-- DATASET CONTENT follows --

(* ===== verification/Main.v ===== *)
(** * The server's entry point (server.c)

    [main] waits for one peer on port 10888 and hands the connection over to
    libfuse.  The calls that [fuse_loop] makes to the operations are the argument
    [ops]; they run on the machine state of World.v. *)

From S2P Require Import Prelude Layout World Utils FuseServer Server Net NetFacts Threads.
Local Open Scope Z_scope.

Section main.
Context (junk : string -> nat -> byte).
Context (inet_pton : list byte -> option (list byte)) (inet_ntoa : Z -> list byte).

(** ":10888" *)
Definition options_addrxport : list byte := Byte.x3a :: print_d 10888.

(** An uninitialised [int]. *)
Definition local_int (x : string) : Z := s32 (le_dec (local_array junk x 4)).

(** [fuse_mount] of a NULL pointer, when [fuse_new] fails, is undefined. *)
Definition main (mountpoint : list byte) (ops : list fuse_op) : nio Z :=
  _ ← qMutex_constructor;
  dup ← lift_io malloc;
  let lisock := Socket (local_int "lisock.desc") qIPv4 qStreamSocket qDefaultProto (local_int "lisock.quickack") in
  '(r, lisock) ← qSocket__open lisock;
  if negb (r =? 0) then mret (-1) else
  if negb dup then pundef else
  r ← qSocket_bind junk inet_pton lisock options_addrxport;
  if negb (r =? 0) then mret (-1) else
  r ← qStreamSocket_listen lisock;
  if negb (r =? 0) then mret (-1) else
  '(sock, srcaddr) ← qStreamSocket_accept junk inet_ntoa lisock (zeros 40);
  if desc sock =? -1 then mret 1 else
  _ ← qSocket__close lisock;
  f ← call CFuseNew;
  if a_out f =? 0 then pundef else
  m ← call (CFuseMount mountpoint);
  if negb (a_ret m =? 0) then
    _ ← call CFuseDestroy;
    mret (-1)
  else
  _ ← lift_io (fuse_loop junk ops);
  l ← call CFuseLoop;
  if negb (a_ret l =? 0) then
    _ ← call CFuseUnmount;
    _ ← call CFuseDestroy;
    mret (-1)
  else mret 0.

(** ** Theorems *)

Context (pton_length : forall (s b : list byte), inet_pton s = Some b -> blen b = 4).
Context (ntoa_text : forall a, Forall (fun b => b <> NUL /\ b <> Byte.x3a) (inet_ntoa a) /\ blen (inet_ntoa a) <= 15).

(** The exit code and the calls for the answers to [socket], [bind], [listen],
    [accept], [fuse_mount] and [fuse_loop]. *)
Definition main_outcome (mountpoint : list byte) (so bi li ac mo lo : Z) : Z * list syscall :=
  if so =? -1 then (-1, [CMutexInit; CSocket AF_INET SOCK_STREAM 0])
  else if bi =? -1 then (-1, [CMutexInit; CSocket AF_INET SOCK_STREAM 0; CBind so (any_address 10888)])
  else if li =? -1 then
    (-1, [CMutexInit; CSocket AF_INET SOCK_STREAM 0; CBind so (any_address 10888); CListen so 128])
  else
    let accepted := [CMutexInit; CSocket AF_INET SOCK_STREAM 0; CBind so (any_address 10888); CListen so 128; CAccept so] in
    if ac =? -1 then (1, accepted)
    else
      let mounted := accepted ++ [CClose so; CFuseNew; CFuseMount mountpoint] in
      if negb (mo =? 0) then (-1, mounted ++ [CFuseDestroy])
      else if negb (lo =? 0) then (-1, mounted ++ [CFuseLoop; CFuseUnmount; CFuseDestroy])
      else (0, mounted ++ [CFuseLoop]).

(** The state in which the operations are served. *)
Definition session_world (w : world) : world := set_live (w_live w + 2) (set_mu false w).

Lemma mutex_constructor_ok w a answers calls :
  mem_ok w -> a_ret a <> -1 ->
  qMutex_constructor (Net w (a :: answers) calls) =
    Ok (Mutex true true, Net (set_mu false (set_live (w_live w + 1) w)) answers (calls ++ [CMutexInit])).
Proof using Type.
  intros Hm Ha. unfold qMutex_constructor.
  rewrite (lift_io_bind _ _ _ true (set_live (w_live w + 1) w)) by (by apply malloc_ok). cbn [negb].
  erewrite prog_bind_ok by (by apply call_ok). erewrite lift_io_bind by reflexivity.
  rewrite (proj2 (Z.eqb_neq (a_ret a) (-1))) by done. done.
Qed.

Lemma options_ok : text_ok junk [] 10888 32.
Proof using Type. split_and!; [by left|lia|lia|cbn; lia]. Qed.

Lemma open_ok sock s a answers :
  n_answers s = a :: answers ->
  qSocket__open sock s = Ok ((status (a_ret a), set_desc (a_ret a) sock),
    after s answers (CSocket (domain sock) (type sock) (protocol sock)) (a_ret a) ZHWK_ERR_SOCK_FD_OPEN_FAIL).
Proof using Type.
  intros Ha. unfold qSocket__open. rewrite (prog_bind_ok _ _ _ _ _ (call_ok _ _ _ _ Ha)). cbn [desc set_desc].
  unfold status, after. by destruct (a_ret a =? -1).
Qed.

Lemma listen_ok sock s a answers :
  n_answers s = a :: answers ->
  qStreamSocket_listen sock s = Ok (status (a_ret a),
    after s answers (CListen (desc sock) 128) (a_ret a) ZHWK_ERR_TCP_LISTEN_FAIL).
Proof using Type.
  intros Ha. unfold qStreamSocket_listen. rewrite (prog_bind_ok _ _ _ _ _ (call_ok _ _ _ _ Ha)).
  unfold status, after. by destruct (a_ret a =? -1).
Qed.

Lemma close_ok sock s a answers :
  n_answers s = a :: answers ->
  qSocket__close sock s = Ok ((0, set_desc (-1) sock), Net (n_w s) answers (n_calls s ++ [CClose (desc sock)])).
Proof using Type.
  intros Ha. unfold qSocket__close. rewrite (prog_bind_ok _ _ _ _ _ (call_ok _ _ _ _ Ha)).
  by destruct (a_ret a =? -1).
Qed.

Lemma status_failed r : negb (status r =? 0) = (r =? -1).
Proof using Type. unfold status. by destruct (r =? -1). Qed.

(** From [fuse_new] on. *)
Lemma mounted_ok mountpoint ops w rs w' fn mo lo un de calls :
  a_out fn <> 0 -> fuse_loop junk ops w = Ok (rs, w') ->
  exists s', (
    f ← call CFuseNew;
    if a_out f =? 0 then pundef else
    m ← call (CFuseMount mountpoint);
    if negb (a_ret m =? 0) then
      _ ← call CFuseDestroy;
      mret (-1)
    else
    _ ← lift_io (fuse_loop junk ops);
    l ← call CFuseLoop;
    if negb (a_ret l =? 0) then
      _ ← call CFuseUnmount;
      _ ← call CFuseDestroy;
      mret (-1)
    else mret 0) (Net w (fn :: mo :: (if a_ret mo =? 0 then [lo; un; de] else [de])) calls) =
    Ok (if negb (a_ret mo =? 0) then -1 else if negb (a_ret lo =? 0) then -1 else 0, s') /\
    n_calls s' = (calls ++ [CFuseNew; CFuseMount mountpoint]) ++
      (if negb (a_ret mo =? 0) then [CFuseDestroy]
       else if negb (a_ret lo =? 0) then [CFuseLoop; CFuseUnmount; CFuseDestroy] else [CFuseLoop]) /\
    (a_ret mo = 0 -> n_w s' = w').
Proof using Type.
  intros Hfn Hops. erewrite prog_bind_ok by (by apply call_ok). rewrite (proj2 (Z.eqb_neq (a_out fn) 0)) by done.
  erewrite prog_bind_ok by (by apply call_ok). destruct (Z.eqb_spec (a_ret mo) 0); cbn [negb].
  - erewrite lift_io_bind by exact Hops. erewrite prog_bind_ok by (by apply call_ok).
    destruct (a_ret lo =? 0); cbn [negb].
    + eexists. split; [done|]. cbn. rewrite <- !app_assoc. by split.
    + erewrite prog_bind_ok by (by apply call_ok). erewrite prog_bind_ok by (by apply call_ok).
      eexists. split; [done|]. cbn. rewrite <- !app_assoc. by split.
  - erewrite prog_bind_ok by (by apply call_ok). eexists. split; [done|]. cbn. rewrite <- !app_assoc. by split.
Qed.

Lemma main_ok mountpoint ops w rs w' mi so bi li ac cl fn mo lo un de
    (Hm : mem_ok w) (Hmi : a_ret mi <> -1) (Hfn : a_out fn <> 0)
    (Hops : fuse_loop junk ops (session_world w) = Ok (rs, w')) :
  exists s', main mountpoint ops (Net w (mi :: so :: bi :: li :: ac :: cl :: fn :: mo ::
      (if a_ret mo =? 0 then [lo; un; de] else [de])) []) =
      Ok (fst (main_outcome mountpoint (a_ret so) (a_ret bi) (a_ret li) (a_ret ac) (a_ret mo) (a_ret lo)), s') /\
    n_calls s' = snd (main_outcome mountpoint (a_ret so) (a_ret bi) (a_ret li) (a_ret ac) (a_ret mo) (a_ret lo)) /\
    (a_ret so <> -1 -> a_ret bi <> -1 -> a_ret li <> -1 -> a_ret ac <> -1 -> a_ret mo = 0 -> n_w s' = w').
Proof using All.
  unfold main, main_outcome. rewrite (prog_bind_ok _ _ _ _ _ (mutex_constructor_ok _ _ _ _ Hm Hmi)).
  erewrite lift_io_bind by (by apply malloc_ok). cbn [n_w n_answers n_calls].
  erewrite prog_bind_ok by (by eapply open_ok). cbv beta iota. cbn [negb]. rewrite status_failed.
  unfold after at 1. cbn [n_w n_calls domain type protocol].
  destruct (Z.eqb_spec (a_ret so) (-1)) as [Eso|Eso]; [by eexists|].
  set (lisock := set_desc _ _). set (s1 := Net _ _ _).
  rewrite (prog_bind_ok _ _ _ _ _ (bind_ok junk inet_pton pton_length lisock [] 10888 s1 bi _ eq_refl options_ok eq_refl)).
  rewrite status_failed. unfold after at 1. subst s1. cbn [n_w n_calls].
  destruct (Z.eqb_spec (a_ret bi) (-1)) as [Ebi|Ebi]; [by eexists|].
  erewrite prog_bind_ok by (by eapply listen_ok). rewrite status_failed. unfold after at 1. cbn [n_w n_calls].
  destruct (Z.eqb_spec (a_ret li) (-1)) as [Eli|Eli]; [by eexists|].
  set (s1 := Net _ _ _).
  destruct (accept_ok junk inet_ntoa ntoa_text lisock (zeros 40) s1 ac _ ltac:(vm_compute; discriminate) eq_refl) as (text & E & _).
  rewrite (prog_bind_ok _ _ _ _ _ E). cbv beta iota. cbn [desc]. unfold after. subst s1. cbn [n_w n_calls].
  destruct (Z.eqb_spec (a_ret ac) (-1)) as [Eac|Eac]; [by eexists|].
  erewrite prog_bind_ok by (by eapply close_ok). cbn [n_w n_calls].
  set (w1 := set_live _ (set_mu _ _)). assert (w1 = session_world w) as -> by (unfold w1, session_world, set_live; cbn; f_equal; lia).
  destruct (mounted_ok mountpoint ops _ rs w' fn mo lo un de
    [CMutexInit; CSocket AF_INET SOCK_STREAM 0; CBind (a_ret so) (any_address 10888); CListen (a_ret so) 128;
     CAccept (a_ret so); CClose (a_ret so)] Hfn Hops) as (s' & Es & Ec & Ew).
  exists s'. split; [|split; [|done]].
  - etransitivity; [exact Es|]. by destruct (a_ret mo =? 0), (a_ret lo =? 0).
  - rewrite Ec. by destruct (a_ret mo =? 0), (a_ret lo =? 0).
Qed.

(** C27. The start of the server.  [main] makes its calls in the order socket,
    bind to port 10888 of every interface, listen, accept, close of the listening
    socket, and only then creates and mounts the file system and serves the
    operations; the first call that fails ends it, with the exit code 1 for
    [accept] and -1 for the others.  The listening socket is not closed when
    [bind], [listen] or [accept] fails. *)
Theorem main_spec mountpoint ops w rs w' mi so bi li ac cl fn mo lo un de
    (Hm : mem_ok w) (Hmi : a_ret mi <> -1) (Hfn : a_out fn <> 0)
    (Hops : fuse_loop junk ops (session_world w) = Ok (rs, w')) :
  exists s', main mountpoint ops (Net w (mi :: so :: bi :: li :: ac :: cl :: fn :: mo ::
      (if a_ret mo =? 0 then [lo; un; de] else [de])) []) =
      Ok (fst (main_outcome mountpoint (a_ret so) (a_ret bi) (a_ret li) (a_ret ac) (a_ret mo) (a_ret lo)), s') /\
    n_calls s' = snd (main_outcome mountpoint (a_ret so) (a_ret bi) (a_ret li) (a_ret ac) (a_ret mo) (a_ret lo)).
Proof using All.
  destruct (main_ok mountpoint ops w rs w' mi so bi li ac cl fn mo lo un de Hm Hmi Hfn Hops) as (s' & E & Ec & _).
  by exists s'.
Qed.
End main.

(** ** Witnesses *)

(** Nothing is mounted: [fuse_mount] fails. *)
Lemma main_spec_witness :
  exists s', main zero_junk pton_ex ntoa_ex [Byte.x2f] []
      (Net (start []) [ret 0; ret 3; ret 0; ret 0; Answer 4 0 (any_address 4000) []; ret 0; Answer 0 1 [] []; ret (-1); ret 0] []) =
    Ok (-1, s') /\
    n_calls s' = [CMutexInit; CSocket 2 1 0; CBind 3 (any_address 10888); CListen 3 128; CAccept 3; CClose 3;
      CFuseNew; CFuseMount [Byte.x2f]; CFuseDestroy].
Proof.
  apply (main_spec zero_junk pton_ex ntoa_ex pton_ex_length ntoa_ex_text [Byte.x2f] [] (start []) []
    (session_world (start [])) (ret 0) (ret 3) (ret 0) (ret 0) (Answer 4 0 (any_address 4000) []) (ret 0)
    (Answer 0 1 [] []) (ret (-1)) (ret 0) (ret 0) (ret 0)); [reflexivity|discriminate|discriminate|reflexivity].
Defined.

-- DATASET CONTENT concluded --

TASK DIRECTIONS
Could you set down, exactly as written, the lines above between the one holding "CAccept (a_ret so);" and the one holding "(** C27. The", inclusive, and nothing more?

ANSWER BOX
     CAccept (a_ret so); CClose (a_ret so)] Hfn Hops) as (s' & Es & Ec & Ew).
  exists s'. split; [|split; [|done]].
  - etransitivity; [exact Es|]. by destruct (a_ret mo =? 0), (a_ret lo =? 0).
  - rewrite Ec. by destruct (a_ret mo =? 0), (a_ret lo =? 0).
Qed.

(** C27. The start of the server.  [main] makes its calls in the order socket,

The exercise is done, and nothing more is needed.